Lemma fifo_progress s : inv s -> finished s \/ is_Some (writer s) \/ is_Some (reader s).
Proof.
  intros [Hb Hr Hw Hrc Hwc Hok Hnm Hrl Hwl Hpr Hpair]. destruct read_all as (Hne & _ & _).
  unfold finished, writer, reader. rewrite Hfifo. destruct s as [bf ro wo rc wc ok nm w r wl rl].
  cbn [buf r_open w_open r_came w_came wfd_ok named wr rd wlog rlog] in *. subst.
  destruct w, r; try done; cbn [wrote delivered andb negb]; rewrite ?writable_all, ?Z.eqb_refl;
    repeat (rewrite decide_False by done); first [by left|by right; left|by right; right].
Qed.

Definition ok_action (a : action) : Prop := a = Writer \/ a = Reader.
#[global] Instance ok_action_dec a : Decision (ok_action a).
Proof. unfold ok_action. apply _. Defined.

Lemma fifo_reach sched s :
  Forall ok_action sched -> run step sched (start []) = Some s -> inv s /\ (length sched + work s <= 12)%nat.
Proof.
  intros Hok Hrun. apply (run_within step inv work ok_action) in Hrun; [done| |apply fifo_inv_start|done].
  intros a s1 s2 Hi [-> | ->]; [by apply writer_inv|by apply reader_inv].
Qed.

Lemma fifo_delivers sched s :
  Forall ok_action sched -> run step sched (start []) = Some s ->
  (length sched <= 12)%nat /\
  (finished s \/ exists a, ok_action a /\ is_Some (step a s)) /\
  (wr s = WDone -> finished s) /\
  (finished s -> rlog s = [r_received msg] /\ wlog s = [w_sent] /\
                 named s = false /\ r_open s = false /\ w_open s = false).
Proof.
  intros Hn Hrun. destruct (fifo_reach sched s Hn Hrun) as [Hi Hw]. split_and!.
  - lia.
  - destruct (fifo_progress s Hi) as [?|[?|?]]; [by left|right; exists Writer|right; exists Reader];
      by (split; [unfold ok_action; auto|]).
  - intros Ew. split; [done|]. pose proof (i_pair _ Hi) as Hp. rewrite Ew in Hp. by destruct (rd s).
  - intros [Ew Er]. destruct Hi as [Hb Hr Hwo Hrc Hwc Hok Hnm Hrl Hwl Hpr Hpair].
    rewrite Ew, Er in *. by split_and!.
Qed.
End run.
End Fifo.

(** ** The demos and [main]

    A call's failure is described by the environment; a demo that forks runs
    its two processes under a schedule, and returns once the parent has
    waited for the child.  Results: the lines the parent printed, the lines
    the child printed, and what is left behind. *)

(** [mkfifo] made the FIFO; or EEXIST: there is a FIFO that nobody else uses,
    or a regular file; or another error. *)
Inductive mkfifo_result := MkCreated | MkFifo | MkFile (old : bytes) | MkFails.
Definition is_fifo (m : mkfifo_result) : bool := match m with MkCreated | MkFifo => true | _ => false end.

Record env := mk_env {
  e_pipe : option (Z * Z);
  e_fork1 : Z;
  e_mkfifo : mkfifo_result;
  e_fork2 : Z;
  e_wfd : Z;                   (* the descriptor of the FIFO's write end *)
  e_error : bytes;             (* the text of errno *)
}.

Definition anon_msg : bytes := bs "Hello from parent via anonymous pipe!".
Definition fifo_msg : bytes := bs "FIFO message from writer!".

(** The descriptors the parent has left open. *)
Definition demo_anon_pipe (e : env) (sched : list Anon.action) : option (list bytes * list bytes * list Z) :=
  let sep := format (separator "Demo 1: Anonymous Pipe (pipe())") in
  match e_pipe e with
  | None => Some ([sep; perror_line "pipe" (e_error e)], [], [])
  | Some (r, w) =>
      if e_fork1 e <? 0 then Some ([sep; perror_line "fork" (e_error e)], [], [r; w])
      else
        s ← run (Anon.step r w anon_msg (e_error e)) sched Anon.start;
        if decide (Anon.par s = Anon.PDone)
        then Some (sep :: Anon.plog s, Anon.clog s,
                   (if Anon.p_r s then [r] else []) ++ (if Anon.p_w s then [w] else []))
        else None
  end.

(** The descriptors the parent has left open, and whether FIFO_PATH is left in
    the file system, where it was ([nm]) or was not before. *)
Definition demo_named_pipe (e : env) (nm : bool) (sched : list Fifo.action) :
    option (list bytes * list bytes * list Z * bool) :=
  let sep := format (separator "Demo 2: Named Pipe / FIFO (mkfifo())") in
  match e_mkfifo e with
  | MkFails => Some ([sep; perror_line "mkfifo" (e_error e)], [], [], nm)
  | m =>
      if e_fork2 e <? 0 then Some ([sep; perror_line "fork" (e_error e)], [], [], true)
      else
        s ← run (Fifo.step (negb (is_fifo m)) fifo_msg) sched
              (Fifo.start (match m with MkFile old => old | _ => [] end));
        if decide (Fifo.wr s = Fifo.WDone)
        then Some (sep :: Fifo.wlog s, Fifo.rlog s, if Fifo.w_open s then [e_wfd e] else [], Fifo.named s)
        else None
  end.

Definition title : bytes := format [FLit "=== Embedded Linux Demo: Pipes & FIFOs ==="; FRaw [x0a]].
Definition done_line : bytes := format [FRaw [x0a]; FLit "[DONE] Pipe demo complete."; FRaw [x0a]].

Definition main (e : env) (nm : bool) (sched1 : list Anon.action) (sched2 : list Fifo.action) :
    option (list bytes * list bytes * list Z * bool) :=
  '(out1, child1, fds1) ← demo_anon_pipe e sched1;
  '(out2, child2, fds2, nm') ← demo_named_pipe e nm sched2;
  Some (title :: out1 ++ out2 ++ [done_line], child1 ++ child2, fds1 ++ fds2, nm').

(** C35: in every interleaving in which no call fails and FIFO_PATH is a FIFO,
    new or used by nobody else, both transfers are bounded and never deadlock:
    while its two processes have not both ended, one of them can move.  When
    [main] returns, the two children together printed exactly the message of
    each demo, whole, in one line each, the first child then the end of file;
    the parent printed its own lines in order, has neither an end of the pipe
    nor of the FIFO left open, and the FIFO's name is gone. *)
Theorem pipe_main e nm r w sched1 sched2 s1 s2 :
  e_pipe e = Some (r, w) -> 0 <= e_fork1 e -> is_fifo (e_mkfifo e) = true -> 0 <= e_fork2 e ->
  Forall Anon.ok_action sched1 -> Forall Fifo.ok_action sched2 ->
  run (Anon.step r w anon_msg (e_error e)) sched1 Anon.start = Some s1 ->
  run (Fifo.step false fifo_msg) sched2 (Fifo.start []) = Some s2 ->
  (length sched1 <= 123 /\ length sched2 <= 12)%nat /\
  (Anon.finished s1 \/ exists a, Anon.ok_action a /\ is_Some (Anon.step r w anon_msg (e_error e) a s1)) /\
  (Fifo.finished s2 \/ exists a, Fifo.ok_action a /\ is_Some (Fifo.step false fifo_msg a s2)) /\
  (Anon.finished s1 -> Fifo.finished s2 -> is_Some (main e nm sched1 sched2)) /\
  (forall out kids fds nm', main e nm sched1 sched2 = Some (out, kids, fds, nm') ->
     out = [title; format (separator "Demo 1: Anonymous Pipe (pipe())"); Anon.p_show r w; Anon.p_sent w anon_msg;
            format (separator "Demo 2: Named Pipe / FIFO (mkfifo())"); Fifo.w_sent fifo_msg; done_line] /\
     kids = [Anon.c_show r w; Anon.c_received r anon_msg; Anon.c_eof; Fifo.r_received fifo_msg] /\
     fds = [] /\ nm' = false).
Proof.
  intros Ep Hf1 Emk Hf2 Hn1 Hn2 Hr1 Hr2.
  destruct (Anon.anon_delivers r w anon_msg (e_error e) sched1 s1 Hn1 Hr1) as (Hl1 & Hp1 & He1 & Hd1).
  destruct (Fifo.fifo_delivers false fifo_msg eq_refl ltac:(split; vm_compute; congruence) sched2 s2 Hn2 Hr2) as (Hl2 & Hp2 & He2 & Hd2).
  assert (Em : main e nm sched1 sched2 =
    if decide (Anon.par s1 = Anon.PDone) then
      if decide (Fifo.wr s2 = Fifo.WDone) then
        Some (title :: (format (separator "Demo 1: Anonymous Pipe (pipe())") :: Anon.plog s1) ++
                (format (separator "Demo 2: Named Pipe / FIFO (mkfifo())") :: Fifo.wlog s2) ++ [done_line],
              Anon.clog s1 ++ Fifo.rlog s2,
              ((if Anon.p_r s1 then [r] else []) ++ (if Anon.p_w s1 then [w] else [])) ++
                (if Fifo.w_open s2 then [e_wfd e] else []), Fifo.named s2)
      else None
    else None).
  { unfold main, demo_anon_pipe, demo_named_pipe. rewrite Ep, Hr1.
    rewrite !(proj2 (Z.ltb_ge _ _)) by done. cbn [mbind option_bind].
    destruct (e_mkfifo e); try done; cbn [is_fifo negb]; rewrite Hr2; cbn [mbind option_bind]; destruct (decide (Anon.par s1 = Anon.PDone)), (decide (Fifo.wr s2 = Fifo.WDone));
      reflexivity. }
  split_and!; [exact Hl1|exact Hl2|exact Hp1|exact Hp2| |].
  - intros [E1 _] [E2 _]. rewrite Em, !decide_True by done. done.
  - intros out kids fds nm' E. rewrite Em in E. do 2 (case_decide; [|done]). simplify_eq.
    destruct (Hd1 (He1 ltac:(done))) as (_ & -> & -> & -> & _ & _ & ->); [|split; vm_compute; congruence].
    destruct (Hd2 (He2 ltac:(done))) as (-> & -> & -> & _ & ->). done.
Qed.

Definition env_ok : env := mk_env (Some (3, 4)) 100 MkCreated 101 3 [].
Definition anon_sched : list Anon.action :=
  greedy (Anon.step 3 4 anon_msg []) [Anon.Parent; Anon.Child] 200 Anon.start.
Definition fifo_sched : list Fifo.action :=
  greedy (Fifo.step false fifo_msg) [Fifo.Writer; Fifo.Reader] 50 (Fifo.start []).
Definition anon_end : Anon.state := default Anon.start (run (Anon.step 3 4 anon_msg []) anon_sched Anon.start).
Definition fifo_end : Fifo.state :=
  default (Fifo.start []) (run (Fifo.step false fifo_msg) fifo_sched (Fifo.start [])).

Lemma pipe_main_witness :
  is_Some (main env_ok true anon_sched fifo_sched) /\ (length anon_sched = 13)%nat /\ (length fifo_sched = 12)%nat.
Proof.
  destruct (pipe_main env_ok true 3 4 anon_sched fifo_sched anon_end fifo_end) as (_ & _ & _ & H & _);
    try (vm_compute; congruence).
  - by_decision.
  - by_decision.
  - split; [|split; vm_compute; reflexivity].
    apply H; vm_compute; split; reflexivity.
Defined.

(** A [read] of the child that fails while the parent has not yet written:
    the child closes the only read end and exits, and the parent's write then
    kills it with SIGPIPE; [main] does not reach Demo 2. *)
Example read_error_kills_parent :
  Anon.par <$> run (Anon.step 3 4 anon_msg [])
    [Anon.Child; Anon.Child; Anon.ReadError; Anon.Child; Anon.Child; Anon.Parent; Anon.Parent; Anon.Parent] Anon.start
  = Some Anon.PKilled.
Proof. vm_compute. reflexivity. Qed.

(** When the writer cannot open the FIFO, it says it has sent the message, and
    neither process can move: the reader waits for a writer in [open], the
    writer for the reader in [waitpid]. *)
Example writer_open_error_deadlocks :
  exists s, run (Fifo.step false fifo_msg)
              [Fifo.WOpenFails; Fifo.Writer; Fifo.Writer; Fifo.Writer; Fifo.Reader] (Fifo.start []) = Some s /\
    Fifo.wlog s = [Fifo.w_sent fifo_msg] /\ Fifo.wr s = Fifo.WWait /\
    Fifo.writer false fifo_msg s = None /\ Fifo.reader false s = None.
Proof. eexists. split; [vm_compute; reflexivity|]. vm_compute. auto. Qed.

(** A reader whose [open] or [read] fails stores its terminator before the
    start of [buf]. *)
Example reader_error_stores_before_buf :
  Fifo.rd <$> run (Fifo.step false fifo_msg) [Fifo.ROpenFails] (Fifo.start []) = Some Fifo.RBad.
Proof. reflexivity. Qed.

(** When [fork] fails the two pipe ends stay open, and the FIFO's name stays
    in the file system. *)
Example fork_failure_leaks :
  exists out, main (mk_env (Some (3, 4)) (-1) MkCreated (-1) 5 []) false [] [] = Some (out, [], [3; 4], true).
Proof. eexists. vm_compute. reflexivity. Qed.

(** When FIFO_PATH is a regular file it is overwritten and removed, and the
    reader can print what was in it before. *)
Example regular_file_destroyed :
  demo_named_pipe (mk_env None 0 (MkFile (bs "old text")) 101 3 []) true
    ([Fifo.Reader; Fifo.Reader; Fifo.Reader] ++ replicate 5 Fifo.Writer ++ [Fifo.Reader; Fifo.Reader; Fifo.Writer; Fifo.Writer])
  = Some ([format (separator "Demo 2: Named Pipe / FIFO (mkfifo())"); Fifo.w_sent fifo_msg],
          [Fifo.r_received (bs "old text")], [], false).
Proof. vm_compute. reflexivity. Qed.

::::

> _EXERCISE DETAILS_
Of the lines above, retype only those from the line containing "apply H; vm_compute; split; reflexivity." through the line containing "Anon.par <$> run", including both, exactly.

> _ANSWER BOX_
    apply H; vm_compute; split; reflexivity.
Defined.

(** A [read] of the child that fails while the parent has not yet written:
    the child closes the only read end and exits, and the parent's write then
    kills it with SIGPIPE; [main] does not reach Demo 2. *)
Example read_error_kills_parent :
  Anon.par <$> run (Anon.step 3 4 anon_msg [])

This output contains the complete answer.